▸ **YOUR GOAL**
Return exactly the span of lines in the following data that opens with the line containing "cb_tlId body <> None)" and closes with the line containing "intros _. exists cu, r, fn, ln, em, pw, ph.". Include nothing else.

▸ **INPUT**

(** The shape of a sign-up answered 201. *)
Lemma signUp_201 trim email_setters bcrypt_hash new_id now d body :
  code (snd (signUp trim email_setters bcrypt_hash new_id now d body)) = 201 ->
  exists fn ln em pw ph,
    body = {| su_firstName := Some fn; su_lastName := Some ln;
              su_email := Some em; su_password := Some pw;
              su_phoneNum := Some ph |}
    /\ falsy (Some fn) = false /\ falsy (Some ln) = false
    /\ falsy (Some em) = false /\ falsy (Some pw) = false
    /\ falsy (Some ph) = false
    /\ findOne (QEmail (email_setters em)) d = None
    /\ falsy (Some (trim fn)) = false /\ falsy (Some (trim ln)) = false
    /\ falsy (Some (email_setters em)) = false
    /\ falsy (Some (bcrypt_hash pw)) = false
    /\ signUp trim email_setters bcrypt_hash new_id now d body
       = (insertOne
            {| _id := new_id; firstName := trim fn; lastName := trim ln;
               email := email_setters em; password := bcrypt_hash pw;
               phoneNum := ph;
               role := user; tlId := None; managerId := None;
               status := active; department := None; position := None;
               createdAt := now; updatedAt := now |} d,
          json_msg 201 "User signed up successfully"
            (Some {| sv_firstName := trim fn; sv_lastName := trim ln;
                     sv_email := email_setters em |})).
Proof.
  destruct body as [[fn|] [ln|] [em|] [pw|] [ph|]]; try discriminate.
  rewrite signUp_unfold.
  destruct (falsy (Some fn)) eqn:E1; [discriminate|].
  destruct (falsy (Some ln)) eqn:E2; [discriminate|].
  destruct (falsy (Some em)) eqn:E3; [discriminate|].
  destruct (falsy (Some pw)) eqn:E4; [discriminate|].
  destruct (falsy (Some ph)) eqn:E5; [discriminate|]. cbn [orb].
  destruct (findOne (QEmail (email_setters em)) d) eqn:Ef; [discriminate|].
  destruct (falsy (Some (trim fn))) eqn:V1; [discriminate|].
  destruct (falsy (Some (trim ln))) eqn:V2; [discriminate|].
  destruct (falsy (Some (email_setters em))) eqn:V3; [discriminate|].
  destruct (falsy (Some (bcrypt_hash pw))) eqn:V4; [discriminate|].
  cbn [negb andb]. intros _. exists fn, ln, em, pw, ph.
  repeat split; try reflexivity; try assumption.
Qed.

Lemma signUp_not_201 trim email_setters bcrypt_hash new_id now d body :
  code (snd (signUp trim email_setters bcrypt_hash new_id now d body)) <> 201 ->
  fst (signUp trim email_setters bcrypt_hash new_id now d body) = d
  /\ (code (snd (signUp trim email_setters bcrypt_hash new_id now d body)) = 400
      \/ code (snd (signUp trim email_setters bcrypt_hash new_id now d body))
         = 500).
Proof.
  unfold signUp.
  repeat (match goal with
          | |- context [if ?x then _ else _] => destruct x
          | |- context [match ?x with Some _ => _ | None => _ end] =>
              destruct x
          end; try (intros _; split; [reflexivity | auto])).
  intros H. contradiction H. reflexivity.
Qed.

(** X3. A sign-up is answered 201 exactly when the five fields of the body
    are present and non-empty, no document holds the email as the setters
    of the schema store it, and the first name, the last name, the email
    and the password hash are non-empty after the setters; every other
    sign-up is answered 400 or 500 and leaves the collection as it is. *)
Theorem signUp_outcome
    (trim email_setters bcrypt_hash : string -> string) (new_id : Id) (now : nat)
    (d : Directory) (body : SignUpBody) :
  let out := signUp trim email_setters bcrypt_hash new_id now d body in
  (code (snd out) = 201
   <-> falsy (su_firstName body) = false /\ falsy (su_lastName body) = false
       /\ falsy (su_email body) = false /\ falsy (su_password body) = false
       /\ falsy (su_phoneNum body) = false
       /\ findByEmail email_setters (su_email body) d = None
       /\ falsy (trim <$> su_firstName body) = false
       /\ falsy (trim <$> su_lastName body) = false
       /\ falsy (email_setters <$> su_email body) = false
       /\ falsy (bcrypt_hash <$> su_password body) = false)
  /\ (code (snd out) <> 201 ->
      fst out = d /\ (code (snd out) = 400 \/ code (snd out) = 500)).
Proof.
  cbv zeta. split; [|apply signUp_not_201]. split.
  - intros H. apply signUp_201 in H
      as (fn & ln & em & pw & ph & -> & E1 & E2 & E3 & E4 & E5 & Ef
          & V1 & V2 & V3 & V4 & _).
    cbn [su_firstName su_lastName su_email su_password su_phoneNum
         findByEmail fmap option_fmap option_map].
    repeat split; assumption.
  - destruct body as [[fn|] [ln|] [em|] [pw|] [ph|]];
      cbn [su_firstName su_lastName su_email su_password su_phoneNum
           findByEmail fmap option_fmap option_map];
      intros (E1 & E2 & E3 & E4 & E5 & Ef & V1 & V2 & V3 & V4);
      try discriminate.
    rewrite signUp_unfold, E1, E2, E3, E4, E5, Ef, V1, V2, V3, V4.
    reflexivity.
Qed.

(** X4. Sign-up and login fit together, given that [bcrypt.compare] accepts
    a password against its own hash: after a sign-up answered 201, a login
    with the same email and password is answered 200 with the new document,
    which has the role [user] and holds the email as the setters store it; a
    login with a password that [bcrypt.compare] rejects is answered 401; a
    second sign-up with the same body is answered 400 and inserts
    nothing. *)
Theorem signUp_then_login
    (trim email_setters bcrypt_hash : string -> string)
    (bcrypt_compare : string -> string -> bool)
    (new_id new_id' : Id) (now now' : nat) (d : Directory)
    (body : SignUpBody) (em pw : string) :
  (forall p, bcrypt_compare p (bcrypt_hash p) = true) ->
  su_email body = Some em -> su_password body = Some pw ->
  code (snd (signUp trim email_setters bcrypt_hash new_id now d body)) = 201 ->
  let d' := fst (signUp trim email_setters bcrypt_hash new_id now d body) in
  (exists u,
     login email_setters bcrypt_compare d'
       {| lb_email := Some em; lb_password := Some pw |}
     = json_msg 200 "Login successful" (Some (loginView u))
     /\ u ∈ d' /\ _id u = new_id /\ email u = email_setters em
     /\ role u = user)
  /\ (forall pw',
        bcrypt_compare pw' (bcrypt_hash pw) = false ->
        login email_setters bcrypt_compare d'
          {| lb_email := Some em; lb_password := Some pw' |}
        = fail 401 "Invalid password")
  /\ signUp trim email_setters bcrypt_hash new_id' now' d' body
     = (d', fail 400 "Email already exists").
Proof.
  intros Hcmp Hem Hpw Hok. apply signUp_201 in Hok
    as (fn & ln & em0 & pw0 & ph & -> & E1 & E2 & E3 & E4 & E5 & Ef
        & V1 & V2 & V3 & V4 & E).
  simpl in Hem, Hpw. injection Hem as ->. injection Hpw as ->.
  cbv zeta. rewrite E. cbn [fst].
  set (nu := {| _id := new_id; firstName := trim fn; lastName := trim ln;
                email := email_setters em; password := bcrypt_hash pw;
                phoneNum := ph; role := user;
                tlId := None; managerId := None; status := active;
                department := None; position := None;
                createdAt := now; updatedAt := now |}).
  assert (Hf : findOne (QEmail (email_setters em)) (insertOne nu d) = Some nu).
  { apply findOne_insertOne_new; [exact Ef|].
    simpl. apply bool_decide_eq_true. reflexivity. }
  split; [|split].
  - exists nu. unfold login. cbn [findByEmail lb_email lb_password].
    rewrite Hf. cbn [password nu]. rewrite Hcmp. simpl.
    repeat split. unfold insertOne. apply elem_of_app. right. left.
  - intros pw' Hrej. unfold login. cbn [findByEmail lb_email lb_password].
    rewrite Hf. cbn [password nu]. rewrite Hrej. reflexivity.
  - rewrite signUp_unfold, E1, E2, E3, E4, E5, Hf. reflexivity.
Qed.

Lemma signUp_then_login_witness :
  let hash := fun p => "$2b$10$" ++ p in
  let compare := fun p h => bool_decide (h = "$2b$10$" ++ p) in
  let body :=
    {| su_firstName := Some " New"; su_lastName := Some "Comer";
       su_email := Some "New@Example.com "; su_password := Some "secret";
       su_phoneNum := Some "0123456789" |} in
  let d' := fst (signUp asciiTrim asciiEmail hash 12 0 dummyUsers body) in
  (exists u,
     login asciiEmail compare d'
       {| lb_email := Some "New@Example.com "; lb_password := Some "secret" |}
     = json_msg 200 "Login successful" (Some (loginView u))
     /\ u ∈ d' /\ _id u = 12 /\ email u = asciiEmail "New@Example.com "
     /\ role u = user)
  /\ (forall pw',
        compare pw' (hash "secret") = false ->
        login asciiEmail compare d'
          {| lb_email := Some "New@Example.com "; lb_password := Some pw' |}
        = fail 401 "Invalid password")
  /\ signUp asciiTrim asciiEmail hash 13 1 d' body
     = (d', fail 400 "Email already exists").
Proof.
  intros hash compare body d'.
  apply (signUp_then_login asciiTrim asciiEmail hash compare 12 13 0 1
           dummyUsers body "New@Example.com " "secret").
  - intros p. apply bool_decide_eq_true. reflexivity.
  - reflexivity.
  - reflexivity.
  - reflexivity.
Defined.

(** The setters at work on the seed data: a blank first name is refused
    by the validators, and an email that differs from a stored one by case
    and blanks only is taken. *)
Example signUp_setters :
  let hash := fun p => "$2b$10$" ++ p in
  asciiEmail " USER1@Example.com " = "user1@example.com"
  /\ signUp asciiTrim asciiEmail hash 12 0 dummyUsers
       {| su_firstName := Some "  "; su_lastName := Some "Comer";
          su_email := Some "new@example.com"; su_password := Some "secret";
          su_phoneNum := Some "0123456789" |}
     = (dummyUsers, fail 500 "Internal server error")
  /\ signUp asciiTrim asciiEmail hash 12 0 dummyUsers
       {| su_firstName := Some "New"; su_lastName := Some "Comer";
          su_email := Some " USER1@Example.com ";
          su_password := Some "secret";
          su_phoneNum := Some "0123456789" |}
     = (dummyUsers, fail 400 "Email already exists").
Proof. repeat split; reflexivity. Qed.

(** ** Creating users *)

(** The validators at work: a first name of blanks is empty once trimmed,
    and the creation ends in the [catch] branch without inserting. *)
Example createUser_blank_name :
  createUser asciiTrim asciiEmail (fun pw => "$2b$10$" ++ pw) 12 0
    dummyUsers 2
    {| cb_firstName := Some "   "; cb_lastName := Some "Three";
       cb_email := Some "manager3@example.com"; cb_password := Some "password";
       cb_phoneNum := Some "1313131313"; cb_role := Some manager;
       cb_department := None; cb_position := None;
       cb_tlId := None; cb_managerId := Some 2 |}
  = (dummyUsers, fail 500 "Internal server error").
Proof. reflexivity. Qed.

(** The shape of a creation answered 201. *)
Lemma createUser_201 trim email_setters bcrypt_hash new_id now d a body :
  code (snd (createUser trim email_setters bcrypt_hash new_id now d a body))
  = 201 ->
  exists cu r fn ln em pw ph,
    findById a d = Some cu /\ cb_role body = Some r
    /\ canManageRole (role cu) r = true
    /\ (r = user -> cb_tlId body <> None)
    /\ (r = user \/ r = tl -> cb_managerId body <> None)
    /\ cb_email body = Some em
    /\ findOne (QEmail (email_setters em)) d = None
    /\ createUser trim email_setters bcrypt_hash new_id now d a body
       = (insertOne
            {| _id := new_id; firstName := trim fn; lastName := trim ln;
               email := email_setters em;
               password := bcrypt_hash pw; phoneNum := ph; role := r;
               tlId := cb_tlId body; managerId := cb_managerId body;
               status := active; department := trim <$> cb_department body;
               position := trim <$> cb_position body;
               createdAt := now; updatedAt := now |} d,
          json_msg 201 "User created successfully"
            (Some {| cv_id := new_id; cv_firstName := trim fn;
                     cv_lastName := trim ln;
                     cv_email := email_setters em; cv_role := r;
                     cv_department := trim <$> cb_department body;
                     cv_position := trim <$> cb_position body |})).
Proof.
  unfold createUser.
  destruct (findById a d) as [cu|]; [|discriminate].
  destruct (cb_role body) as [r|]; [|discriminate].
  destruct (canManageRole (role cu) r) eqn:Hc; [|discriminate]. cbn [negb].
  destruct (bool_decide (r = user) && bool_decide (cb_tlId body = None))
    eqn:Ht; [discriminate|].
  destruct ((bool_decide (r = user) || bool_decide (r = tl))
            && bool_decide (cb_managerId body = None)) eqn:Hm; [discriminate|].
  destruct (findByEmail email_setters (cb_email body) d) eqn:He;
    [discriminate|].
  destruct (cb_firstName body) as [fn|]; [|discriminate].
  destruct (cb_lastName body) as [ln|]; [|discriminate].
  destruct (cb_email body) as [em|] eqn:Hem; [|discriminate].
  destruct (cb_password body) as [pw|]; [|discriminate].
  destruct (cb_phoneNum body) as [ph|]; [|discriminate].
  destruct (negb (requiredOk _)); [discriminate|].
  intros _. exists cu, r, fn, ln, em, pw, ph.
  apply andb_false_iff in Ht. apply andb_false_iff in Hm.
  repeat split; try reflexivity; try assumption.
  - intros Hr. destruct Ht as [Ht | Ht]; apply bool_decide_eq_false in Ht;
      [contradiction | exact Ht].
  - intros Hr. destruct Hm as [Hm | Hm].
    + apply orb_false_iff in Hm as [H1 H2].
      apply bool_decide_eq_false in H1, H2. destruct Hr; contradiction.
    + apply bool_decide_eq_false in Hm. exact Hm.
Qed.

▸ **RESULT OF THE EXERCISE**
    /\ (r = user -> cb_tlId body <> None)
    /\ (r = user \/ r = tl -> cb_managerId body <> None)
    /\ cb_email body = Some em
    /\ findOne (QEmail (email_setters em)) d = None
    /\ createUser trim email_setters bcrypt_hash new_id now d a body
       = (insertOne
            {| _id := new_id; firstName := trim fn; lastName := trim ln;
               email := email_setters em;
               password := bcrypt_hash pw; phoneNum := ph; role := r;
               tlId := cb_tlId body; managerId := cb_managerId body;
               status := active; department := trim <$> cb_department body;
               position := trim <$> cb_position body;
               createdAt := now; updatedAt := now |} d,
          json_msg 201 "User created successfully"
            (Some {| cv_id := new_id; cv_firstName := trim fn;
                     cv_lastName := trim ln;
                     cv_email := email_setters em; cv_role := r;
                     cv_department := trim <$> cb_department body;
                     cv_position := trim <$> cb_position body |})).
Proof.
  unfold createUser.
  destruct (findById a d) as [cu|]; [|discriminate].
  destruct (cb_role body) as [r|]; [|discriminate].
  destruct (canManageRole (role cu) r) eqn:Hc; [|discriminate]. cbn [negb].
  destruct (bool_decide (r = user) && bool_decide (cb_tlId body = None))
    eqn:Ht; [discriminate|].
  destruct ((bool_decide (r = user) || bool_decide (r = tl))
            && bool_decide (cb_managerId body = None)) eqn:Hm; [discriminate|].
  destruct (findByEmail email_setters (cb_email body) d) eqn:He;
    [discriminate|].
  destruct (cb_firstName body) as [fn|]; [|discriminate].
  destruct (cb_lastName body) as [ln|]; [|discriminate].
  destruct (cb_email body) as [em|] eqn:Hem; [|discriminate].
  destruct (cb_password body) as [pw|]; [|discriminate].
  destruct (cb_phoneNum body) as [ph|]; [|discriminate].
  destruct (negb (requiredOk _)); [discriminate|].
  intros _. exists cu, r, fn, ln, em, pw, ph.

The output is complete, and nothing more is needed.